(Supplied records)
(** * Shawarma_Admin: the menu store and the sales analytics pipeline

    A shallow embedding of [admin_neondb_helper.py] (the menu table and its
    CRUD helpers) and of the data path of [app.py] (dashboard filters, the
    cleaning steps of the forecasting page, the per-category daily series
    and the forecasting loop), followed by the properties of the
    specification that hold of them.

    Conventions.
    - Python [float] columns and arguments are read as exact rationals [Q]
      along the pipeline; comparisons are [Qle_bool].  The daily series,
      the one place where the pipeline adds floats, is also given over any
      arithmetic of its column (module [Grouped]), binary64 included.
    - Timestamps are seconds since the epoch ([Z]); a calendar date is the
      day number [t / 86400].
    - Text is [string]; the whitespace and case functions cover ASCII.
    - A Python exception is a value of [exn]; a call that can raise returns
      a [result]. *)

From Stdlib Require Import ZArith QArith Qround List String Ascii Bool Lia.
From Stdlib Require Import Permutation Sorted.
Import ListNotations.

Set Implicit Arguments.

(* ================================================================== *)
(** * Python values used by both files *)
(* ================================================================== *)

Module Py.

(** The two exception classes the sources raise or catch by name;
    [OtherError] stands for any other subclass of [Exception] (a parser or
    a model-fitting failure inside a library). *)
Inductive exn : Type :=
| ValueError (msg : string)
| PsycopgError (msg : string)
| OtherError (msg : string).

(** [str(e)], as used by the f-strings of the log lines. *)
Definition exn_str (e : exn) : string :=
  match e with
  | ValueError m => m
  | PsycopgError m => m
  | OtherError m => m
  end.

Inductive result (A : Type) : Type :=
| Ok (a : A)
| Err (e : exn).

Arguments Ok {A} a.
Arguments Err {A} e.

(** [not s] on a string: true exactly on the empty string. *)
Definition py_not (s : string) : bool :=
  match s with
  | EmptyString => true
  | String _ _ => false
  end.

(** [c.isspace()] on the ASCII range: TAB..CR, FS..US and the blank. *)
Definition isspace (c : ascii) : bool :=
  let n := nat_of_ascii c in
  ((9 <=? n)%nat && (n <=? 13)%nat) || ((28 <=? n)%nat && (n <=? 32)%nat).

Fixpoint lstrip (s : string) : string :=
  match s with
  | EmptyString => EmptyString
  | String c s' => if isspace c then lstrip s' else s
  end.

Fixpoint rstrip (s : string) : string :=
  match s with
  | EmptyString => EmptyString
  | String c s' =>
      match rstrip s' with
      | EmptyString => if isspace c then EmptyString else String c EmptyString
      | t => String c t
      end
  end.

(** [s.strip()] *)
Definition strip (s : string) : string := rstrip (lstrip s).

Definition isupper (c : ascii) : bool :=
  let n := nat_of_ascii c in (65 <=? n)%nat && (n <=? 90)%nat.

Definition islower (c : ascii) : bool :=
  let n := nat_of_ascii c in (97 <=? n)%nat && (n <=? 122)%nat.

Definition isalpha (c : ascii) : bool := isupper c || islower c.

Definition upper (c : ascii) : ascii :=
  if islower c then ascii_of_nat (nat_of_ascii c - 32) else c.

Definition lower (c : ascii) : ascii :=
  if isupper c then ascii_of_nat (nat_of_ascii c + 32) else c.

(** [s.title()]: a cased character is upper-cased when it follows an
    uncased one (or starts the string) and lower-cased otherwise.
    [prev_cased] is the flag CPython carries along the scan. *)
Fixpoint title_from (prev_cased : bool) (s : string) : string :=
  match s with
  | EmptyString => EmptyString
  | String c s' =>
      if isalpha c
      then String (if prev_cased then lower c else upper c) (title_from true s')
      else String c (title_from false s')
  end.

Definition title (s : string) : string := title_from false s.

(** [s.lower()] *)
Fixpoint str_lower (s : string) : string :=
  match s with
  | EmptyString => EmptyString
  | String c s' => String (lower c) (str_lower s')
  end.

Fixpoint prefix_of (p s : string) : bool :=
  match p, s with
  | EmptyString, _ => true
  | String a p', String b s' => Ascii.eqb a b && prefix_of p' s'
  | String _ _, EmptyString => false
  end.

(** Substring test, [p in s]. *)
Fixpoint contains (p s : string) : bool :=
  prefix_of p s ||
  match s with
  | EmptyString => false
  | String _ s' => contains p s'
  end.

(** [x in xs] for a list of strings, the test behind [Series.isin]. *)
Definition str_in (x : string) (xs : list string) : bool :=
  existsb (String.eqb x) xs.

(** [Series.unique()]: the distinct values in order of first appearance. *)
Fixpoint unique (xs : list string) : list string :=
  match xs with
  | [] => []
  | x :: xs' => x :: filter (fun y => negb (String.eqb x y)) (unique xs')
  end.

(** [a < b] on numbers. *)
Definition Qlt_bool (a b : Q) : bool := negb (Qle_bool b a).

End Py.

Import Py.

(* ================================================================== *)
(** * admin_neondb_helper.py *)
(* ================================================================== *)

Module NeonDb.

(** A row of [menu], in the column order of the SELECT statements:
    (id, item_name, category, item_price). *)
Record menu_row : Type := MenuRow {
  id : Z;
  item_name : string;
  category : string;
  item_price : Q
}.

(** Modelled from the spec: the [menu] table, whose schema and whose server
    are not under src/.  "id (integer, primary key, assigned by store)":
    the store keeps the rows and the next value of the id sequence.
    [database_url] is the process environment variable read by
    [get_connection]; [server_up] says whether [psycopg2.connect] succeeds. *)
Record world : Type := World {
  database_url : option string;
  server_up : bool;
  menu : list menu_row;
  menu_id_seq : Z
}.

Definition set_menu (w : world) (rows : list menu_row) (seq : Z) : world :=
  {| database_url := database_url w;
     server_up := server_up w;
     menu := rows;
     menu_id_seq := seq |}.

(** Store-passing computations that may raise.  The log lines of the
    helpers are not part of the state. *)
Definition db (A : Type) : Type := world -> world * result A.

Definition ret {A} (a : A) : db A := fun w => (w, Ok a).
Definition raise {A} (e : exn) : db A := fun w => (w, Err e).
Definition bind {A B} (m : db A) (k : A -> db B) : db B :=
  fun w =>
    match m w with
    | (w', Ok a) => k a w'
    | (w', Err e) => (w', Err e)
    end.

Notation "x <- m ;; k" := (bind m (fun x => k))
  (at level 61, m at next level, right associativity).
Notation "m ;;; k" := (bind m (fun _ => k))
  (at level 61, right associativity).

Definition msg_no_url : string :=
  "DATABASE_URL not found in environment variables".

(** [get_connection]: the URL must be set and non-empty, then the connect
    call must succeed.  Both failures are logged and re-raised. *)
Definition get_connection : db unit :=
  fun w =>
    match database_url w with
    | None => (w, Err (ValueError msg_no_url))
    | Some url =>
        if py_not url then (w, Err (ValueError msg_no_url))
        else if server_up w then (w, Ok tt)
        else (w, Err (PsycopgError "could not connect to server"))
    end.

(** ORDER BY id: a stable insertion sort on the id column. *)
Fixpoint insert_by_id (r : menu_row) (rows : list menu_row) : list menu_row :=
  match rows with
  | [] => [r]
  | r' :: rest =>
      if (id r <? id r')%Z then r :: rows else r' :: insert_by_id r rest
  end.

Fixpoint order_by_id (rows : list menu_row) : list menu_row :=
  match rows with
  | [] => []
  | r :: rest => insert_by_id r (order_by_id rest)
  end.

(** [fetch_menu] (and its twin [get_all_menu_items]):
    SELECT id, item_name, category, item_price FROM menu ORDER BY id *)
Definition fetch_menu : db (list menu_row) :=
  get_connection ;;;
  fun w => (w, Ok (order_by_id (menu w))).

Definition get_all_menu_items : db (list menu_row) := fetch_menu.

Definition msg_name_empty : string := "Item name cannot be empty".
Definition msg_category_empty : string := "Category cannot be empty".
Definition msg_price_negative : string := "Price cannot be negative".

(** INSERT INTO menu (item_name, category, item_price) VALUES (..)
    RETURNING id; the id is the next value of the sequence. *)
Definition insert_menu (name cat : string) (price : Q) : db Z :=
  fun w =>
    let item_id := menu_id_seq w in
    (set_menu w (menu w ++ [MenuRow item_id name cat price]) (item_id + 1),
     Ok item_id).

(** [add_menu_item]: the three validation tests come first, before any
    connection is opened; the row is inserted with the stripped name and
    category. *)
Definition add_menu_item (item_name category : string) (price : Q) : db unit :=
  if py_not item_name || py_not (strip item_name)
  then raise (ValueError msg_name_empty)
  else if py_not category || py_not (strip category)
  then raise (ValueError msg_category_empty)
  else if Qlt_bool price 0
  then raise (ValueError msg_price_negative)
  else
    get_connection ;;;
    _ <- insert_menu (strip item_name) (strip category) price ;;
    ret tt.

(** UPDATE menu SET item_name = .., category = .., item_price = ..
    WHERE id = ..: every row with that id is rewritten, the others are
    left as they are; zero matching rows is not an error. *)
Definition update_rows (item_id : Z) (name cat : string) (price : Q)
    (rows : list menu_row) : list menu_row :=
  map (fun r => if (id r =? item_id)%Z
                then MenuRow (id r) name cat price
                else r) rows.

(** [update_menu_item]: no test on the arguments; they go to the statement
    as given. *)
Definition update_menu_item (item_id : Z) (item_name category : string)
    (price : Q) : db unit :=
  get_connection ;;;
  fun w =>
    (set_menu w (update_rows item_id item_name category price (menu w))
       (menu_id_seq w),
     Ok tt).

(** [delete_menu_item]: DELETE FROM menu WHERE id = .. *)
Definition delete_menu_item (item_id : Z) : db unit :=
  get_connection ;;;
  fun w =>
    (set_menu w (filter (fun r => negb (id r =? item_id)%Z) (menu w))
       (menu_id_seq w),
     Ok tt).

(** A raised [ValueError] carrying one of the three messages of the
    validation block of [add_menu_item]. *)
Definition is_validation_error (r : result unit) : Prop :=
  r = Err (ValueError msg_name_empty) \/
  r = Err (ValueError msg_category_empty) \/
  r = Err (ValueError msg_price_negative).

End NeonDb.

(* ================================================================== *)
(** * app.py: the data path of the Dashboard and Sales Forecasting pages *)
(* ================================================================== *)

Module App.

(** A cell of a column that pandas still has to convert.  The outcome of
    the pandas parser on the stored value is part of the cell: [Missing]
    is None/NaN/NaT, [Parsed a] a value that converts to [a], and
    [Unparseable s] a value (the text [s]) that the parser rejects. *)
Inductive raw (A : Type) : Type :=
| Missing
| Parsed (a : A)
| Unparseable (s : string).

Arguments Missing {A}.
Arguments Parsed {A} a.
Arguments Unparseable {A} s.

Definition isna {A} (c : raw A) : bool :=
  match c with
  | Missing => true
  | _ => false
  end.

(** The frame returned by [fetch_order_data], one record per row, with the
    eleven columns of its SELECT. *)
Module Raw.
Record order : Type := Order {
  order_id : Z;
  item_id : Z;
  item_name : string;
  item_price : raw Q;
  quantity : raw Q;
  total_price : raw Q;
  time_at : raw Z;
  phone_number : string;
  type_ : string;
  category : string;
  id : Z
}.
End Raw.

(** The same row once [time_at] is a timestamp and the three numeric
    columns are numbers. *)
Record order : Type := Order {
  order_id : Z;
  item_id : Z;
  item_name : string;
  item_price : Q;
  quantity : Q;
  total_price : Q;
  time_at : Z;
  phone_number : string;
  type_ : string;
  category : string;
  id : Z
}.

(** [ts.date()]: the day number of a timestamp in seconds. *)
Definition date (t : Z) : Z := (t / 86400)%Z.

(** ** Dashboard filters (app.py lines 96-117) *)

(** [pd.to_datetime(col)] with the default [errors="raise"]: the first
    cell the parser rejects raises; a missing cell stays missing. *)
Fixpoint to_datetime (df : list Raw.order) : result (list Raw.order) :=
  match df with
  | [] => Ok []
  | r :: rest =>
      match Raw.time_at r with
      | Unparseable s => Err (OtherError ("Unknown datetime string format: " ++ s))
      | _ =>
          match to_datetime rest with
          | Ok rest' => Ok (r :: rest')
          | Err e => Err e
          end
      end
  end.

(** [(time_at.dt.date >= from_date) & (time_at.dt.date <= to_date)];
    a comparison with NaT is false. *)
Definition in_date_range (from_date to_date : Z) (r : Raw.order) : bool :=
  match Raw.time_at r with
  | Parsed t => (from_date <=? date t)%Z && (date t <=? to_date)%Z
  | _ => false
  end.

(** A non-empty Python list is truthy. *)
Definition truthy {A} (xs : list A) : bool :=
  match xs with
  | [] => false
  | _ :: _ => true
  end.

(** [if item_filter and len(item_filter) < len(item_options):
        df = df[df["item_name"].isin(item_filter)]] *)
Definition filter_items (item_filter item_options : list string)
    (df_filtered : list Raw.order) : list Raw.order :=
  if truthy item_filter && (List.length item_filter <? List.length item_options)%nat
  then filter (fun r => str_in (Raw.item_name r) item_filter) df_filtered
  else df_filtered.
(End Supplied records)
[What the task requires] Exactly the lines running from the top of the records to the line that contains "cleaning steps of", inclusive, must be set down, and nothing more.

[Expected answer]
(** * Shawarma_Admin: the menu store and the sales analytics pipeline

    A shallow embedding of [admin_neondb_helper.py] (the menu table and its
    CRUD helpers) and of the data path of [app.py] (dashboard filters, the
    cleaning steps of the forecasting page, the per-category daily series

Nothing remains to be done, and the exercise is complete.